Desktop, notebook, or tablet PC? Whether you currently dictate or handwrite your notes, installing an electronic system can dramatically change the way you practice. Desktops are cheaper and more comfortable to navigate. But they take up a lot of space in the exam room and cannot be easily moved. Wireless notebooks are mobile, flexible, and smaller, but they can be heavy, more costly to purchase, and fragile. A tablet PC is designed around a touch screen on which a digital pen serves as the mouse. Learning to use the pen to enter complicated information can be frustrating, but many EHR products have a series of pull-down menus and check-offs, allowing the provider to quickly click through the available options and only “write” the rare additional information not already covered by the forms.

No matter how you enter the information, practice makes perfect, and you'll find that documenting as you go becomes more efficient with time. The initial drawbacks of computerized documentation are quickly replaced with the advantages of legible, indexed notes, and charts that are never lost.
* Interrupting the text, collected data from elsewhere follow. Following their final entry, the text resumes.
(* ===== verification/Projection.v ===== *)
(** * The member list inside conversation metadata

    [src/internal/store/member_projection.go].  Group metadata is a JSON document
    the client writes; its ["members"] array is always rebuilt from the store's own
    member table.  A member also has a local id, the identifier historical payloads
    use: it is chosen once, from the metadata when that is unambiguous.

    The document is kept at the level of decoded values; [json.Marshal] of decoded
    values does not fail, so the projection returns its document directly. *)

From Stdlib Require Import ZArith Lia Ascii.
From S2P Require Import Prelude.
From S2P Require Import Runtime.
From S2P Require Import Domain.
From S2P Require Import Compliance.
From S2P Require Import StoreState.

Record ConversationMemberLocalID := mkConversationMemberLocalID {
  ConversationMemberLocalID_UserID : UUID; ConversationMemberLocalID_LocalID : UUID }.

Record PublicUser := mkPublicUser {
  PublicUser_ID : UUID; PublicUser_MatchedPhone : string; PublicUser_DisplayName : string;
  PublicUser_AvatarURL : string; PublicUser_Profile : RawMessage; PublicUser_CreatedAt : Z;
  PublicUser_UpdatedAt : Z }.
Definition eta_PublicUser (r : PublicUser) : PublicUser :=
  mkPublicUser (PublicUser_ID r) (PublicUser_MatchedPhone r) (PublicUser_DisplayName r)
  (PublicUser_AvatarURL r) (PublicUser_Profile r) (PublicUser_CreatedAt r) (PublicUser_UpdatedAt r).
#[export] Instance set_PublicUser_MatchedPhone : Setter PublicUser_MatchedPhone :=
  ltac:(field_setter eta_PublicUser PublicUser_MatchedPhone).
Durability, price, and other options. Consider longevity as well as price when you purchase computers. Given the ever-dropping costs of hardware, extended warranties may not be useful. Also, consider purchasing refurbished models. Major vendors such as Dell, HP, and Lenovo offer refurbished PCs for a fraction of the cost of new models. Often, these come with the same warranty and return policy. Be cautious about purchasing computers at retail or warehouse stores. These models may be inexpensive, but they are typically geared for home use and may not come with the proper version of Windows. Finally, inquire about getting additional batteries and an external battery charger if you opt for portable PCs.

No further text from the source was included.